(** What is received when these ranges are asked for, and whether everything is. *)
Fixpoint received path peers (ranges : list ByteRange) : list chunk :=
  match ranges with
  | [] => []
  | r :: ranges =>
      match household_read peers path (start r) (Some (ByteRange.bytecount r)) with
      | Ok stream => stream_chunks stream ++ (if stream_ok stream then received path peers ranges else [])
      | Err _ => []
      end
  end.
Fixpoint all_received path peers (ranges : list ByteRange) : bool :=
  match ranges with
  | [] => true
  | r :: ranges =>
      match household_read peers path (start r) (Some (ByteRange.bytecount r)) with
      | Ok stream => stream_ok stream && all_received path peers ranges
      | Err _ => false
      end
  end.

(** No peer sends an offset that is too large for a file. *)
Definition peers_bounded : Prop := ∀ peers path o n stream c,
  household_read peers path o n = Ok stream → c ∈ stream_chunks stream → chunk_end c < u64_modulus.

Lemma write_stream_run stream s :
  (∀ c, c ∈ stream_chunks stream → chunk_end c < u64_modulus) →
  let '(r, s') := write_stream stream s in
  handled s s' (stream_chunks stream) ∧
  match r with Ok _ => stream_ok stream = true | Err e => (∃ m, e = JobPeer m) ∧ stream_ok stream = false end.
Proof.
  revert s. induction stream as [|[[o d]|e] stream IH]; intros [b w] Hb; simpl.
  - split; [apply handled_refl|done].
  - unfold sbind at 1, sget. cbn [fst]. unfold sbind at 1.
    assert (∃ b', (if o =? offset b then sret tt else blob_seek o) (b, w) = (Ok tt, (b', w)) ∧
      handled (b, w) (b', w) [] ∧ offset b' = o) as (b' & -> & Hh & Ho).
    { destruct (N.eqb_spec o (offset b)) as [->|_].
      - exists b. split; [done|]. split; [apply handled_refl|done].
      - exists (set_offset o b). split; [done|]. split; [apply set_offset_handled|done]. }
    unfold sbind at 1. destruct (write_handled d b' w) as (s1 & -> & H1 & H2).
    { rewrite Ho. apply (Hb (o, d)). by left. }
    rewrite Ho in H1. specialize (IH s1 ltac:(intros c Hc; apply Hb; by right)).
    destruct (write_stream stream s1) as [r s']. destruct IH as [IH1 IH2].
    split; [|exact IH2]. apply (handled_trans _ _ _ [] _ Hh), (handled_trans _ _ _ [(o, d)] _ H1 IH1).
  - split; [apply handled_refl|]. split; [by exists e|done].
Qed.

Lemma read_ranges_run path peers ranges s :
  peers_bounded →
  let '(r, s') := sfor ranges (read_range path peers) s in
  handled s s' (received path peers ranges) ∧
  match r with
  | Ok _ => all_received path peers ranges = true
  | Err e => (∃ m, e = JobPeer m) ∧ all_received path peers ranges = false
  end.
Proof.
  intros Hp. revert s. induction ranges as [|x ranges IH]; intros s; simpl.
  { split; [apply handled_refl|done]. }
  unfold sbind, read_range at 1.
  destruct (household_read peers path (start x) (Some (ByteRange.bytecount x))) as [stream|e] eqn:Er.
  2:{ split; [apply handled_refl|]. split; [by exists e|done]. }
  pose proof (write_stream_run stream s ltac:(intros c Hc; by eapply Hp)) as H.
  destruct (write_stream stream s) as [[[]|e] s1]; destruct H as [H1 H2].
  - rewrite H2. specialize (IH s1). destruct (sfor ranges _ s1) as [r s']. destruct IH as [I1 I2]. split; [|exact I2].
    by eapply handled_trans.
  - destruct H2 as [H2 H3]. rewrite H3, app_nil_r. done.
Qed.

Definition to_receive path peers b : list chunk := received path peers (ByteRanges.iter (missing_ranges b)).

Lemma missing_spec b :
  wf (available_ranges b) →
  wf (missing_ranges b) ∧ ∀ x, mem (missing_ranges b) x = (x <? b_size b) && negb (mem (available_ranges b) x).
Proof.
  intros Hw. destruct (subtraction_spec _ _ (proj1 (single_spec 0 (b_size b))) Hw) as [H1 H2].
  split; [done|]. intros x. unfold missing_ranges. by rewrite H2, single_mem.
Qed.

Lemma write_to_blob_run path peers s :
  peers_bounded → wf (available_ranges s.1) →
  let '(r, s') := write_to_blob path peers s in
  handled s s' (to_receive path peers s.1) ∧
  match r with
  | Ok _ => all_received path peers (ByteRanges.iter (missing_ranges s.1)) = true
  | Err e => (∃ m, e = JobPeer m) ∧ all_received path peers (ByteRanges.iter (missing_ranges s.1)) = false
  end.
Proof.
  intros Hp Hw. unfold write_to_blob, sbind, sget, to_receive.
  destruct (ByteRanges.is_empty (missing_ranges s.1)) eqn:E; [|by apply read_ranges_run].
  assert (ByteRanges.iter (missing_ranges s.1) = []) as ->; [|split; [apply handled_refl|done]].
  unfold ByteRanges.is_empty, ByteRanges.iter in *. by destruct (points (missing_ranges s.1)).
Qed.

(** ** Repairing *)

Lemma read_exact_run fuel n acc b w :
  readable (b, w) → offset b + n ≤ b_size b →
  match read_exact_loop fuel n acc (b, w) with
  | (Ok d, s') => s' = (set_offset (offset b + n) b, w)
  | (Err e, s') => ∃ o, s' = (set_offset o b, w)
  end.
Proof.
  revert n acc b. induction fuel as [|fuel IH]; intros n acc b Hr Ho; simpl.
  { exists (offset b). by destruct b. }
  destruct (N.eqb_spec n 0) as [->|Hn]; [simpl; rewrite N.add_0_r; by destruct b|].
  unfold sbind. pose proof (read_run n b w Hr ltac:(lia) ltac:(lia)) as H.
  destruct (blob_read n (b, w)) as [[d|e] s'].
  2:{ destruct H as (-> & _). exists (offset b). by destruct b. }
  destruct H as (-> & _ & _ & _ & Hn' & Hle). set (b1 := set_offset (offset b + N.of_nat (length d)) b) in *.
  destruct d as [|c d]; [by eexists|]. set (d' := c :: d) in *.
  specialize (IH (n - N.of_nat (length d')) (acc ++ d') b1 ltac:(by destruct Hr; split)).
  change (offset b1) with (offset b + N.of_nat (length d')) in IH. change (b_size b1) with (b_size b) in IH.
  specialize (IH ltac:(lia)).
  destruct (read_exact_loop fuel _ _ (b1, w)) as [[d2|e] s'].
  - rewrite IH. unfold b1, set_offset. cbn [blob_id b_size b_hash available_ranges pending_ranges].
    do 2 f_equal. lia.
  - destruct IH as (o & ->). by exists o.
Qed.

(** What a repair of a range that succeeds wrote: what the peers' patch made of the
    content that was there. *)
Definition patched path peers (x : ByteRange) s s' : Prop := ∃ base delta fixed,
  household_rsync peers path x (signature base) = Ok delta ∧
  apply_limited base delta (ByteRange.bytecount x) = Some fixed ∧
  N.of_nat (length fixed) = ByteRange.bytecount x ∧ handled s s' [(start x, fixed)].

┄┄┄┄┄┄┄┄┄┄┄┄┄┄┄┄┄┄┄┄

**WHAT YOU SHOULD DO**
Go through the material and say how many lines include "assert". The number alone will do.

**RESPONSE AREA**
2